En ce qui concerne la chorégraphie, je dirai que les mouvements qui comptent sont horizontalité-verticalité. Dans la première partie, j'enlève l'individualité, je gomme la subjectivité, parce que l'on est dans le scientifique, dans la seconde je la réintroduis à partir de la culture mythologique.
E. O : Votre objectif chorégraphique est-il de matérialiser une perception de l'eau dans son élément de fluidité ou de mobilité ?
J. C. G : Ce qui m'a plu, c'est la fiction de la molécule de l'eau. Il fallait recréer l'illusion de la fluidité avec le corps de la molécule, là résidait toute la complexité, puis s'installer dans la fiction de la molécule pour accéder à la fluidité et permettre au public de comprendre en quoi consiste la composante H2O.

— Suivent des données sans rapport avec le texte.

(* ===== verification/Fs.v ===== *)
(** * The file system ([fs.c])

    Block allocation, inodes, file contents, directories and path names, over
    the log and the buffer cache.  An inode is known by its place in the inode
    cache; its sleep lock is the [i_locked] flag. *)

From S2P Require Import Prelude Bytes Bio Log.

Definition NINODE : nat := 50.
Definition NDEV : Z := 10.
Definition ROOTINO : Z := 1.
Definition T_DIR : Z := 1.
Definition T_FILE : Z := 2.
Definition T_DEV : Z := 3.
Definition NDIRECT : Z := 12.
Definition NINDIRECT : Z := BSIZE / 4.
Definition MAXFILE : Z := NDIRECT + NINDIRECT.
Definition IPB : Z := BSIZE / 64.
Definition BPB : Z := BSIZE * 8.
Definition DIRSIZ : nat := 14.
Definition DIRENT : Z := 16.     (* sizeof(struct dirent) *)

Record inode := Inode {
  i_dev : Z; i_inum : Z; i_ref : Z; i_locked : bool; i_valid : bool;
  i_type : Z; i_major : Z; i_minor : Z; i_nlink : Z; i_size : Z; i_addrs : list Z;
}.

Record fs := FS { f_lfs : lfs; f_sb : superblock; f_icache : list inode }.

Definition set_lfs (l : lfs) (s : fs) : fs := FS l (f_sb s) (f_icache s).
Definition set_sb (b : superblock) (s : fs) : fs := FS (f_lfs s) b (f_icache s).
Definition set_icache (l : list inode) (s : fs) : fs := FS (f_lfs s) (f_sb s) l.
Definition onlfs {A} (m : M lfs A) : M fs A := zoom f_lfs set_lfs m.
Definition ondisk {A} (m : M bio A) : M fs A := onlfs (onbio m).

Definition inode_at (i : nat) : M fs inode := fun s =>
  match f_icache s !! i with Some ip => Ok ip s | None => Fault (Z.of_nat i) end.
Definition upd_inode (i : nat) (f : inode -> inode) : M fs () :=
  ip ← inode_at i; modify (fun s => set_icache (<[i := f ip]> (f_icache s)) s).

E. O : Comment passe-t-on de la première à la seconde partie ?
J. C. G : On va utiliser le fond de scène comme tremplin pour libérer la mémoire de l'eau. . . Voyez-vous, dès qu'on va dans une planète nouvelle, on essaie de trouver de l'eau, c'est à dire de la vie, de l'énergie. S'il n'y a pas de mouvement, il n'y a pas de vie. . .
E. O : Dès qu'il y a mouvement, il y a transformation ?

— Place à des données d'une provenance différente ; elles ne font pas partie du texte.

(* ===== verification/Sysfile.v ===== *)
(** * File-system calls ([sysfile.c], swap files of [fs.c])

    The calls of one process, with its descriptors and current directory, over
    the open files and the file system.  User buffers are the bytes given to
    or returned by a call. *)

From S2P Require Import Prelude Bytes Bio Log Fs Pipe File Syscall.

Definition NOFILE : nat := 16.
Definition O_RDONLY : Z := 0.
Definition O_WRONLY : Z := 1.
Definition O_RDWR : Z := 2.
Definition O_CREATE : Z := 512.

(** The kernel as the current process sees it. *)
Record sfs := SFS { p_k : kfs; p_ofile : list (option nat); p_cwd : nat }.
Definition set_k (k : kfs) (s : sfs) : sfs := SFS k (p_ofile s) (p_cwd s).
Definition set_ofile (fd : nat) (f : option nat) (s : sfs) : sfs := SFS (p_k s) (<[fd := f]> (p_ofile s)) (p_cwd s).
Definition set_cwd (i : nat) (s : sfs) : sfs := SFS (p_k s) (p_ofile s) i.
Definition onk {A} (m : M kfs A) : M sfs A := zoom p_k set_k m.
Definition oni {A} (m : M fs A) : M sfs A := onk (onfs m).
Definition onop (m : M lfs ()) : M sfs () := oni (onlfs m).

(** [argfd]: the descriptor and its file. *)
Definition argfd (u : user) (n : Z) : M sfs (option (nat * nat)) :=
  s ← get;
  mret (fd ← argint u n;
        if (fd <? 0) || (Z.of_nat NOFILE <=? fd) then None else
        f ← p_ofile s !! Z.to_nat fd; f ← f; Some (Z.to_nat fd, f)).

Definition fdalloc (f : nat) : M sfs (option nat) :=
  s ← get;
  match find_index (fun o : option nat => match o with None => true | _ => false end) (p_ofile s) with
  | Some fd => put (set_ofile fd (Some f) s);; mret (Some fd)
  | None => mret None
  end.

Definition sys_dup (u : user) : M sfs Z :=
  a ← argfd u 0;
  match a with
  | None => mret (-1)
  | Some (_, f) =>
      fd ← fdalloc f;
      match fd with
      | None => mret (-1)
      | Some fd => onk (filedup f);; mret (Z.of_nat fd)
      end
  end.

Section calls.
Context (devsw : Z -> device) (killed : bool).

(** [sys_read]: the value and the bytes stored in the user's buffer. *)
Definition sys_read (u : user) : M sfs (Z * list Z) :=
  a ← argfd u 0;
  match a, argint u 2 with
  | Some (_, f), Some n => match argptr u 1 n with Some _ => onk (fileread devsw killed f n) | None => mret (-1, []) end
  | _, _ => mret (-1, [])
  end.

Definition sys_write (u : user) : M sfs Z :=
  a ← argfd u 0;
  match a, argint u 2 with
  | Some (_, f), Some n =>
      match argptr u 1 n with
      | Some p => onk (filewrite devsw killed f ((fun k => u_mem u (p + k)) <$> seqZ 0 n) n)
      | None => mret (-1)
      end
  | _, _ => mret (-1)
  end.

Definition sys_close (u : user) : M sfs Z :=
  a ← argfd u 0;
  match a with
  | None => mret (-1)
  | Some (fd, f) => modify (set_ofile fd None);; onk (fileclose f);; mret 0
  end.

(** [sizeof(struct stat)] is 20. *)
Definition sys_fstat (u : user) : M sfs (Z * option stat) :=
  a ← argfd u 0;
  match a, argptr u 1 20 with
  | Some (_, f), Some _ => st ← onk (filestat f); mret (match st with Some _ => 0 | None => -1 end, st)
  | _, _ => mret (-1, None)
  end.

Definition sys_link (u : user) : M sfs Z :=
  match argstr u 0, argstr u 1 with
  | Some old, Some new =>
      s ← get;
      onop begin_op;;
      ip ← oni (namei devsw (p_cwd s) old);
      match ip with
      | None => onop end_op;; mret (-1)
      | Some ip =>
          oni (ilock ip);;
          x ← oni (inode_at ip);
          if i_type x =? T_DIR then oni (iunlockput ip);; onop end_op;; mret (-1) else
          oni (upd_inode ip (fun x => set_nlink (s16 (i_nlink x + 1)) x));;
          oni (iupdate ip);;
          oni (iunlock ip);;
          let bad :=
            oni (ilock ip);;
            oni (upd_inode ip (fun x => set_nlink (s16 (i_nlink x - 1)) x));;
            oni (iupdate ip);;
            oni (iunlockput ip);;
            onop end_op;;
            mret (-1) in
          r ← oni (nameiparent devsw (p_cwd s) new);
          match r with
          | None => bad
          | Some (dp, name) =>
              oni (ilock dp);;
              d ← oni (inode_at dp);
              x ← oni (inode_at ip);
              if negb (i_dev d =? i_dev x) then oni (iunlockput dp);; bad else
              l ← oni (dirlink devsw dp name (i_inum x));
              if l <? 0 then oni (iunlockput dp);; bad else
              oni (iunlockput dp);;
              oni (iput ip);;
              onop end_op;;
              mret 0
          end
      end
  | _, _ => mret (-1)
  end.

Fixpoint isdirempty_loop (fuel : nat) (dp : nat) (off : Z) : M fs bool :=
  d ← inode_at dp;
  if negb (off <? i_size d) then mret true else
  match fuel with
  | O => nofuel
  | S fuel' =>
      r ← readi devsw dp off DIRENT;
      if negb (fst r =? DIRENT) then panic "isdirempty: readi" else
      if negb (de_inum (snd r) =? 0) then mret false else isdirempty_loop fuel' dp (off + DIRENT)
  end.
Definition isdirempty (dp : nat) : M fs bool :=
  d ← inode_at dp; isdirempty_loop (S (Z.to_nat (i_size d / DIRENT))) dp (2 * DIRENT).

(** The part that [sys_unlink] and [removeSwapFile] share, from
    [nameiparent] on. *)
Definition unlink_path (path : list Z) : M sfs Z :=
  s ← get;
  onop begin_op;;
  r ← oni (nameiparent devsw (p_cwd s) path);
  match r with
  | None => onop end_op;; mret (-1)
  | Some (dp, name) =>
      oni (ilock dp);;
      let bad := oni (iunlockput dp);; onop end_op;; mret (-1) in
      if (namecmp name [46] =? 0) || (namecmp name [46; 46] =? 0) then bad else
      r ← oni (dirlookup devsw dp name);
      match r with
      | None => bad
      | Some (ip, off) =>
          oni (ilock ip);;
          x ← oni (inode_at ip);
          if i_nlink x <? 1 then panic "unlink: nlink < 1" else
          e ← (if i_type x =? T_DIR then oni (isdirempty ip) else mret true);
          if negb e then oni (iunlockput ip);; bad else
          w ← oni (writei devsw dp (replicate 16 0) off DIRENT);
          if negb (w =? DIRENT) then panic "unlink: writei" else
          when (i_type x =? T_DIR) (
            oni (upd_inode dp (fun d => set_nlink (s16 (i_nlink d - 1)) d));;
            oni (iupdate dp));;
          oni (iunlockput dp);;
          oni (upd_inode ip (fun x => set_nlink (s16 (i_nlink x - 1)) x));;
          oni (iupdate ip);;
          oni (iunlockput ip);;
          onop end_op;;
          mret 0
      end
  end.

Definition sys_unlink (u : user) : M sfs Z :=
  match argstr u 0 with None => mret (-1) | Some path => unlink_path path end.

(** [create]: the new or existing inode, locked. *)
Definition create (path : list Z) (type major minor : Z) : M sfs (option nat) :=
  s ← get;
  r ← oni (nameiparent devsw (p_cwd s) path);
  match r with
  | None => mret None
  | Some (dp, name) =>
      oni (ilock dp);;
      r ← oni (dirlookup devsw dp name);
      match r with
      | Some (ip, _) =>
          oni (iunlockput dp);;
          oni (ilock ip);;
          x ← oni (inode_at ip);
          if (type =? T_FILE) && (i_type x =? T_FILE) then mret (Some ip) else
          oni (iunlockput ip);; mret None
      | None =>
          d ← oni (inode_at dp);
          ip ← oni (ialloc (i_dev d) type);
          oni (ilock ip);;
          oni (upd_inode ip (set_inode_ids major minor 1));;
          oni (iupdate ip);;
          x ← oni (inode_at ip);
          when (type =? T_DIR) (
            oni (upd_inode dp (fun d => set_nlink (s16 (i_nlink d + 1)) d));;
            oni (iupdate dp);;
            l ← oni (dirlink devsw ip [46] (i_inum x));
            if l <? 0 then panic "create dots" else
            l ← oni (dirlink devsw ip [46; 46] (i_inum d));
            if l <? 0 then panic "create dots" else mret ());;
          l ← oni (dirlink devsw dp name (i_inum x));
          if l <? 0 then panic "create: dirlink" else
          oni (iunlockput dp);;
          mret (Some ip)
      end
  end.

Definition sys_open (u : user) : M sfs Z :=
  match argstr u 0, argint u 1 with
  | Some path, Some omode =>
      s ← get;
      onop begin_op;;
      ip ← (if has (u32 omode) O_CREATE then create path T_FILE 0 0
            else
              ip ← oni (namei devsw (p_cwd s) path);
              match ip with
              | None => mret None
              | Some ip =>
                  oni (ilock ip);;
                  x ← oni (inode_at ip);
                  if (i_type x =? T_DIR) && negb (omode =? O_RDONLY) then oni (iunlockput ip);; mret None
                  else mret (Some ip)
              end);
      match ip with
      | None => onop end_op;; mret (-1)
      | Some ip =>
          f ← onk filealloc;
          fd ← (match f with Some f => fdalloc f | None => mret None end);
          match f, fd with
          | Some f, Some fd =>
              oni (iunlock ip);;
              onop end_op;;
              onk (upd_file f (as_inode ip (negb (has (u32 omode) O_WRONLY)) (has (u32 omode) O_WRONLY || has (u32 omode) O_RDWR)));;
              mret (Z.of_nat fd)
          | _, _ =>
              (match f with Some f => onk (fileclose f) | None => mret () end);;
              oni (iunlockput ip);;
              onop end_op;;
              mret (-1)
          end
      end
  | _, _ => mret (-1)
  end.

(** [create], then drop the inode: [sys_mkdir] and [sys_mknod]. *)
Definition create_node (path : option (list Z)) (type : Z) (nums : option (Z * Z)) : M sfs Z :=
  onop begin_op;;
  ip ← (match path, nums with
        | Some path, Some (major, minor) => create path type (s16 major) (s16 minor)
        | _, _ => mret None
        end);
  match ip with
  | None => onop end_op;; mret (-1)
  | Some ip => oni (iunlockput ip);; onop end_op;; mret 0
  end.
Definition sys_mkdir (u : user) : M sfs Z := create_node (argstr u 0) T_DIR (Some (0, 0)).
Definition sys_mknod (u : user) : M sfs Z :=
  create_node (argstr u 0) T_DEV (major ← argint u 1; minor ← argint u 2; Some (major, minor)).

Definition sys_chdir (u : user) : M sfs Z :=
  s ← get;
  onop begin_op;;
  ip ← (match argstr u 0 with Some path => oni (namei devsw (p_cwd s) path) | None => mret None end);
  match ip with
  | None => onop end_op;; mret (-1)
  | Some ip =>
      oni (ilock ip);;
      x ← oni (inode_at ip);
      if negb (i_type x =? T_DIR) then oni (iunlockput ip);; onop end_op;; mret (-1) else
      oni (iunlock ip);;
      oni (iput (p_cwd s));;
      onop end_op;;
      modify (set_cwd ip);;
      mret 0
  end.

(** [sys_pipe]: the two descriptors stored for the caller. *)
Definition sys_pipe (u : user) : M sfs (Z * option (nat * nat)) :=
  match argptr u 0 8 with
  | None => mret (-1, None)
  | Some _ =>
      r ← onk pipealloc;
      match r with
      | None => mret (-1, None)
      | Some (rf, wf) =>
          fd0 ← fdalloc rf;
          fd1 ← (match fd0 with Some _ => fdalloc wf | None => mret None end);
          match fd0, fd1 with
          | Some fd0, Some fd1 => mret (0, Some (fd0, fd1))
          | _, _ =>
              (match fd0 with Some fd0 => modify (set_ofile fd0 None) | None => mret () end);;
              onk (fileclose rf);;
              onk (fileclose wf);;
              mret (-1, None)
          end
      end
  end.

(** ** Swap files

    [swapFile] is the process's swap file in the table of files.  A call on a
    process without one would follow a null pointer. *)

Definition createSwapFile (pid : Z) : M sfs nat :=
  onop begin_op;;
  ip ← create (swap_path pid) T_FILE 0 0;
  match ip with
  | None => panic "iunlock"
  | Some ip =>
      oni (iunlock ip);;
      f ← onk filealloc;
      match f with
      | None => panic "no slot for files on /store"
      | Some f => onk (upd_file f (as_inode ip true true));; onop end_op;; mret f
      end
  end.

Definition removeSwapFile (pid : Z) (swapFile : option nat) : M sfs Z :=
  match swapFile with
  | None => mret (-1)
  | Some f => onk (fileclose f);; unlink_path (swap_path pid)
  end.

Definition writeToSwapFile (f : nat) (buffer : list Z) (placeOnFile size : Z) : M kfs Z :=
  upd_file f (set_off placeOnFile);; filewrite devsw killed f buffer size.

Definition readFromSwapFile (f : nat) (placeOnFile size : Z) : M kfs (Z * list Z) :=
  upd_file f (set_off placeOnFile);; fileread devsw killed f size.
End calls.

J. C. G : Transformation, possibilité d'avenir.
E. O : Héraclite disait : "On ne se baigne jamais deux fois dans le même fleuve", pour montrer que les choses sont en devenir.
Maintenant, dans la deuxième partie, vous dépassez la formule scientifique en donnant à voir des sculptures qui émergent de l'eau.
J. C. G : En effet, mais une programmatrice de spectacles a trouvé que cette deuxième partie sur la statuaire ne relevait pas de l'humain. Pourtant à travers Apollon, Dionysos, il y a toute une culture de l'humanité qui s'exprime. . .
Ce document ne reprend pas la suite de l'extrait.